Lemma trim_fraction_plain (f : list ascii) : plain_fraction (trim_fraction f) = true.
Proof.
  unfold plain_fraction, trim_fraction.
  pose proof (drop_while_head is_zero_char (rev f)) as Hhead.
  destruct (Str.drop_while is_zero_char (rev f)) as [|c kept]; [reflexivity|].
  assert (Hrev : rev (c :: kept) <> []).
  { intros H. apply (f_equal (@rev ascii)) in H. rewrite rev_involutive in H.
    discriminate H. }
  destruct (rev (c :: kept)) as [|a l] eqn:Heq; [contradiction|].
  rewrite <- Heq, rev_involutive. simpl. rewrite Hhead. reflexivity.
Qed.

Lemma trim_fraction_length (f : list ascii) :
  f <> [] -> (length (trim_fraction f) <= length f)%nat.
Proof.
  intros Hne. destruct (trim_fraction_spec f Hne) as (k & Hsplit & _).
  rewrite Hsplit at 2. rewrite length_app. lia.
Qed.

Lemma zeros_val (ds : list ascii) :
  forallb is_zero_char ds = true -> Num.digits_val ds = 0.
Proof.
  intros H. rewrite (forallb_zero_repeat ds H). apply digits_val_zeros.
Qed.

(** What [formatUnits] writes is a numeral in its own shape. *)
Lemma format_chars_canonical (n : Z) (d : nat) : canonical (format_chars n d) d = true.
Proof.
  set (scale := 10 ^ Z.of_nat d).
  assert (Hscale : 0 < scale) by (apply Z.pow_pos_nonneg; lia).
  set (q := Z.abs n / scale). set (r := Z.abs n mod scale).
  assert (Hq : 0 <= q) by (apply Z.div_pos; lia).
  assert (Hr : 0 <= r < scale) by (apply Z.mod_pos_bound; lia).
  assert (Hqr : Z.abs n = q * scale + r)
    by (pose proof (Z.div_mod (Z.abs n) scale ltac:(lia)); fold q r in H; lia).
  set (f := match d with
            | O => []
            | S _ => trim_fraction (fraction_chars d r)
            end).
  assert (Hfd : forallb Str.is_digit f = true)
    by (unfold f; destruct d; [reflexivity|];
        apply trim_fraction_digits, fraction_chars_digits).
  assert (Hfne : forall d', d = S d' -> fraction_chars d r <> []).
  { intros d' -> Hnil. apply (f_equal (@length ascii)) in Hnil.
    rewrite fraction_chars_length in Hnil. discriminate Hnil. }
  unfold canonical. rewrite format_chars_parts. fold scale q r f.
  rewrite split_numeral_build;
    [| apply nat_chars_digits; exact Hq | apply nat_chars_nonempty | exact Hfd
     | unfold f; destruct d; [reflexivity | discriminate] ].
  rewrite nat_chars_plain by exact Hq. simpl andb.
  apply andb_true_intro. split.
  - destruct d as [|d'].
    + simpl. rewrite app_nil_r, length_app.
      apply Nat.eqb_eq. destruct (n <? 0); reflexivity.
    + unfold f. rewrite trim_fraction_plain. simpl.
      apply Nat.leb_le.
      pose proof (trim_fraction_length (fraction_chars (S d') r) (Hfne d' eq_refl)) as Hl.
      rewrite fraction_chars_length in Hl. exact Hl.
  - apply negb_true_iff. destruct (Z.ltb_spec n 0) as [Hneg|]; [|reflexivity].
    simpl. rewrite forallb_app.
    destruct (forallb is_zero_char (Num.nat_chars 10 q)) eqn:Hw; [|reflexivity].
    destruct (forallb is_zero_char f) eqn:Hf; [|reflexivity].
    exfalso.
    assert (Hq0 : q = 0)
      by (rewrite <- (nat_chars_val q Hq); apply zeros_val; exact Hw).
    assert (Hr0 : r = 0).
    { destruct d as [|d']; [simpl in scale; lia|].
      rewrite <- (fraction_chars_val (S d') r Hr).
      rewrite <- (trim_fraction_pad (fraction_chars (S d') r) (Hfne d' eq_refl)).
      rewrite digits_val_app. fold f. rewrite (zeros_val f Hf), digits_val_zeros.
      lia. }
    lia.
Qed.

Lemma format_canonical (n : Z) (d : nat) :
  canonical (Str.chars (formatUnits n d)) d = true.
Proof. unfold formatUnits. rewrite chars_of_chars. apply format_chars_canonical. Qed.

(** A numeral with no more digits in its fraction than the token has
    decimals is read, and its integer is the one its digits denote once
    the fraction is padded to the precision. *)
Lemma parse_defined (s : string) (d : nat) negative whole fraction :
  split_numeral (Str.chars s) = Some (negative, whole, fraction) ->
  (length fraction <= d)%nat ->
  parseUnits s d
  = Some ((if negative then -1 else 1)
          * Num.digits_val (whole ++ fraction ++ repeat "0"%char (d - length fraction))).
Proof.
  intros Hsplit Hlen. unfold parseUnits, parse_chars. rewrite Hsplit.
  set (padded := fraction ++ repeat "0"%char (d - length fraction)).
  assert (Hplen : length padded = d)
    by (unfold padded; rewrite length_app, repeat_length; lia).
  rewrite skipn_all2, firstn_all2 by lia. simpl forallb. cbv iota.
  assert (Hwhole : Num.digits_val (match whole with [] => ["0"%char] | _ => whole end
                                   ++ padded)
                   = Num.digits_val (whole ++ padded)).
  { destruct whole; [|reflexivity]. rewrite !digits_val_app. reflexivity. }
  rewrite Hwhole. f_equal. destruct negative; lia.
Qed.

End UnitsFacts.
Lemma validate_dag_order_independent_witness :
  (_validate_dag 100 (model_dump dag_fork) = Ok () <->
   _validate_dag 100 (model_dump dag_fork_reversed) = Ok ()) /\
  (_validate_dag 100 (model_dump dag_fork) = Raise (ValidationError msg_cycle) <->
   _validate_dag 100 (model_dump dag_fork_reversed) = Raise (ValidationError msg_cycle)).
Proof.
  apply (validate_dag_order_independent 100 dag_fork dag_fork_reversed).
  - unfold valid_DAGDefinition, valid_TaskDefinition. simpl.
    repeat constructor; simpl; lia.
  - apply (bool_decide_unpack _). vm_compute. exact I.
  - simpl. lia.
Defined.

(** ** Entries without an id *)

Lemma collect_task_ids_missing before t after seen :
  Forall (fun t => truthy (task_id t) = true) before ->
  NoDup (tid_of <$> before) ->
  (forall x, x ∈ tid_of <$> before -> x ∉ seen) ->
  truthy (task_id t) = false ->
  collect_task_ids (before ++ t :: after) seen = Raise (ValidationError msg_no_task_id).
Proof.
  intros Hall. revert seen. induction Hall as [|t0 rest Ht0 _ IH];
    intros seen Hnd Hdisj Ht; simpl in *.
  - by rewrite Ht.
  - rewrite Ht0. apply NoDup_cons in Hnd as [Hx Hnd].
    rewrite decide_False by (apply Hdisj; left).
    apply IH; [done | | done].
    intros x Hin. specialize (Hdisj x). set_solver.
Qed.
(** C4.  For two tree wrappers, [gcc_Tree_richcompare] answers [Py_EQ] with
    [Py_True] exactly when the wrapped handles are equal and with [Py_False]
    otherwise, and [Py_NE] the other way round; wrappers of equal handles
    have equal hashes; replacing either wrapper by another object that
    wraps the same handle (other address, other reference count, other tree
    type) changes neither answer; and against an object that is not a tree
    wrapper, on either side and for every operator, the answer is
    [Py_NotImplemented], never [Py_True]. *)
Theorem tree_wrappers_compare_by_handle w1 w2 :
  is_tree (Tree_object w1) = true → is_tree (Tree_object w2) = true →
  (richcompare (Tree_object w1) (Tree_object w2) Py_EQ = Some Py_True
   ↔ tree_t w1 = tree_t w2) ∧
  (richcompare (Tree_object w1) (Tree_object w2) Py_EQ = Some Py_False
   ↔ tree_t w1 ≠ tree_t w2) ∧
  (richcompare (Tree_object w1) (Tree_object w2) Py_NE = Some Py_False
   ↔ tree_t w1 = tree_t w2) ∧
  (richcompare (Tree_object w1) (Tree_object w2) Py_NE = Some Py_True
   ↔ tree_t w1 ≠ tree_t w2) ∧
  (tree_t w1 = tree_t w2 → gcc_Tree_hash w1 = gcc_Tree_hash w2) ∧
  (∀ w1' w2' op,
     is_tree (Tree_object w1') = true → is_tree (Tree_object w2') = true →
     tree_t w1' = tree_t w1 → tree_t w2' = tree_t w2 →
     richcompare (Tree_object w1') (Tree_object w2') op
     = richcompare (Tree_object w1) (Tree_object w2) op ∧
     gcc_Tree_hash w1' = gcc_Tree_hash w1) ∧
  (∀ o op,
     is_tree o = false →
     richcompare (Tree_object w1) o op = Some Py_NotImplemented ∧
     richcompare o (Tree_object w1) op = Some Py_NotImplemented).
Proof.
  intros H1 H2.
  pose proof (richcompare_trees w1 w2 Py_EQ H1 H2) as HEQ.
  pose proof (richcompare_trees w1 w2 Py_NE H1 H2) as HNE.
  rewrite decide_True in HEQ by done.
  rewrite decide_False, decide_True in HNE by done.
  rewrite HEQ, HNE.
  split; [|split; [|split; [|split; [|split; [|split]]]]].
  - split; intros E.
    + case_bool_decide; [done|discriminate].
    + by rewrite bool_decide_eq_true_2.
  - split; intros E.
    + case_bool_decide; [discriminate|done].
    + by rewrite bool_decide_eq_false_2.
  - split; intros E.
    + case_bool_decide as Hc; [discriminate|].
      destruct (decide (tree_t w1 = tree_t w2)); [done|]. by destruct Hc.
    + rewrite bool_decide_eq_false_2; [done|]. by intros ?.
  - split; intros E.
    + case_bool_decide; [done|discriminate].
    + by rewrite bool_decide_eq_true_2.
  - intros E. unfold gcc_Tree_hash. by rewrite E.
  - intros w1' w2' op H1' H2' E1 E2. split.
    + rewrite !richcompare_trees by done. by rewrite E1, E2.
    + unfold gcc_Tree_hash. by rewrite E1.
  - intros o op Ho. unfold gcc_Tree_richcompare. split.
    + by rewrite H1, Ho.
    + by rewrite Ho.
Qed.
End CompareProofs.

--------------------------------------------------

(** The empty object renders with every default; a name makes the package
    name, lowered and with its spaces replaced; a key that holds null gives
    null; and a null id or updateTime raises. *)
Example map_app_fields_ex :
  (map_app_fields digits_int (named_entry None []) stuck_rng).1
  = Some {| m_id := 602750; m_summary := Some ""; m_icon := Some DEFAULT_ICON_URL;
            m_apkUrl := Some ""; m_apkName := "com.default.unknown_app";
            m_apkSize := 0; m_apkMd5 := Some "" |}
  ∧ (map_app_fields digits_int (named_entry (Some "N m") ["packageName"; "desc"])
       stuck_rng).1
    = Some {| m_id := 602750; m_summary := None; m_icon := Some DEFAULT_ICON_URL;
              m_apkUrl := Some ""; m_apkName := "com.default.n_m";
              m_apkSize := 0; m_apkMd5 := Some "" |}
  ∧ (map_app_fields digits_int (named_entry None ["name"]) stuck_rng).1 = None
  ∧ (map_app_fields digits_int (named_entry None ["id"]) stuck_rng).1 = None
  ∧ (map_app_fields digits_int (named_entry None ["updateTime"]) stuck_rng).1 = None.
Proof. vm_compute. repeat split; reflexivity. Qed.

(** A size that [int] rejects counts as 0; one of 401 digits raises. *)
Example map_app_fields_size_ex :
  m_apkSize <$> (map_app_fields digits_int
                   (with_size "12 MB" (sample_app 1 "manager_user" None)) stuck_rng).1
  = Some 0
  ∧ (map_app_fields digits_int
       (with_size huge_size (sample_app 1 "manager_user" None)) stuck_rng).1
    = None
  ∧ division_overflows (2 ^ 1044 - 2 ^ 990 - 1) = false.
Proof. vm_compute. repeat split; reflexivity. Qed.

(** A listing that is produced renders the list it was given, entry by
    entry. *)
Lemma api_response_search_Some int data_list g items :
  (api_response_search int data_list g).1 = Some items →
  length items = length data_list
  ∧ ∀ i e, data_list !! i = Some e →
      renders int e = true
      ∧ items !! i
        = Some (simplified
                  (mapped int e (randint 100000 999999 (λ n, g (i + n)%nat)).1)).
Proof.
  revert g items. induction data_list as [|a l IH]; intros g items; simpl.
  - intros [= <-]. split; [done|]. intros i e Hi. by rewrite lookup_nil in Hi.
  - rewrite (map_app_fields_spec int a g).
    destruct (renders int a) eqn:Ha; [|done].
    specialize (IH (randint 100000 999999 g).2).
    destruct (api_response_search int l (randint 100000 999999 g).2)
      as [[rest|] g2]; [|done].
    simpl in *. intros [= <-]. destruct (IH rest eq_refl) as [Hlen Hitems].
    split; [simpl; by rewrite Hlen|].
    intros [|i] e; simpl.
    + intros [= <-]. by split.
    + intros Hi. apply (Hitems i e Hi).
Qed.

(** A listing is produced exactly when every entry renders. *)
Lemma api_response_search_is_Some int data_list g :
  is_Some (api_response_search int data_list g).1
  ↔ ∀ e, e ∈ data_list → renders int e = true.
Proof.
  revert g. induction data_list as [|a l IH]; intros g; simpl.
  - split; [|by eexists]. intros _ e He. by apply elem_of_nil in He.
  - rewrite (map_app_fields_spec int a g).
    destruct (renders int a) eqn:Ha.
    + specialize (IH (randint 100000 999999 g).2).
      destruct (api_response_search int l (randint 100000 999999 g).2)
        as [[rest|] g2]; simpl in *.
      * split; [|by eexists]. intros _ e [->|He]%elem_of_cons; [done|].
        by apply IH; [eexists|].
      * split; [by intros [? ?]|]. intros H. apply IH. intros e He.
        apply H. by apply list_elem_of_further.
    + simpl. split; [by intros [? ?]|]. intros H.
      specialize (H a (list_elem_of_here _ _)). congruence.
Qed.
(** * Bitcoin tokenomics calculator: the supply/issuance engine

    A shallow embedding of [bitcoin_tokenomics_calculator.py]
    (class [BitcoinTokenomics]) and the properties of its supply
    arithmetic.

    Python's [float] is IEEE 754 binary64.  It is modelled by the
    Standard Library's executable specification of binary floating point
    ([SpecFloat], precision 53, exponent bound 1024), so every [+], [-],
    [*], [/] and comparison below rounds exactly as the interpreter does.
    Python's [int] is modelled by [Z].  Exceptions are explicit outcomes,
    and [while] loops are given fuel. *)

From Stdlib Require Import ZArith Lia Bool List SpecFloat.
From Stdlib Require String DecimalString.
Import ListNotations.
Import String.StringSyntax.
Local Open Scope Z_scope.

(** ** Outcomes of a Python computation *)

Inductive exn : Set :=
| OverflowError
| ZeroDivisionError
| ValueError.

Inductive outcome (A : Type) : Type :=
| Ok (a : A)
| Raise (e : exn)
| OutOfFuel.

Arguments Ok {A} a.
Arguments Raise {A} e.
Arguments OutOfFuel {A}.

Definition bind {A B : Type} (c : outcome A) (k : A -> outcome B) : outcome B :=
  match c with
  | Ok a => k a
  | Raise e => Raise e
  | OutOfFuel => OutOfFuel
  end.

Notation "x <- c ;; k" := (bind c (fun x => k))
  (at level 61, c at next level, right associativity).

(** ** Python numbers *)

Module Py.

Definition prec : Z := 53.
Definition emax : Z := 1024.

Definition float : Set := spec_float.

--------------------------------------------------

Every line above from the line with "rewrite app_nil_r, length_app." to the line with "rewrite <- (trim_fraction_pad", inclusive, must be returned exactly; no other line belongs in the reply.

    + simpl. rewrite app_nil_r, length_app.
      apply Nat.eqb_eq. destruct (n <? 0); reflexivity.
    + unfold f. rewrite trim_fraction_plain. simpl.
      apply Nat.leb_le.
      pose proof (trim_fraction_length (fraction_chars (S d') r) (Hfne d' eq_refl)) as Hl.
      rewrite fraction_chars_length in Hl. exact Hl.
  - apply negb_true_iff. destruct (Z.ltb_spec n 0) as [Hneg|]; [|reflexivity].
    simpl. rewrite forallb_app.
    destruct (forallb is_zero_char (Num.nat_chars 10 q)) eqn:Hw; [|reflexivity].
    destruct (forallb is_zero_char f) eqn:Hf; [|reflexivity].
    exfalso.
    assert (Hq0 : q = 0)
      by (rewrite <- (nat_chars_val q Hq); apply zeros_val; exact Hw).
    assert (Hr0 : r = 0).
    { destruct d as [|d']; [simpl in scale; lia|].
      rewrite <- (fraction_chars_val (S d') r Hr).
      rewrite <- (trim_fraction_pad (fraction_chars (S d') r) (Hfne d' eq_refl)).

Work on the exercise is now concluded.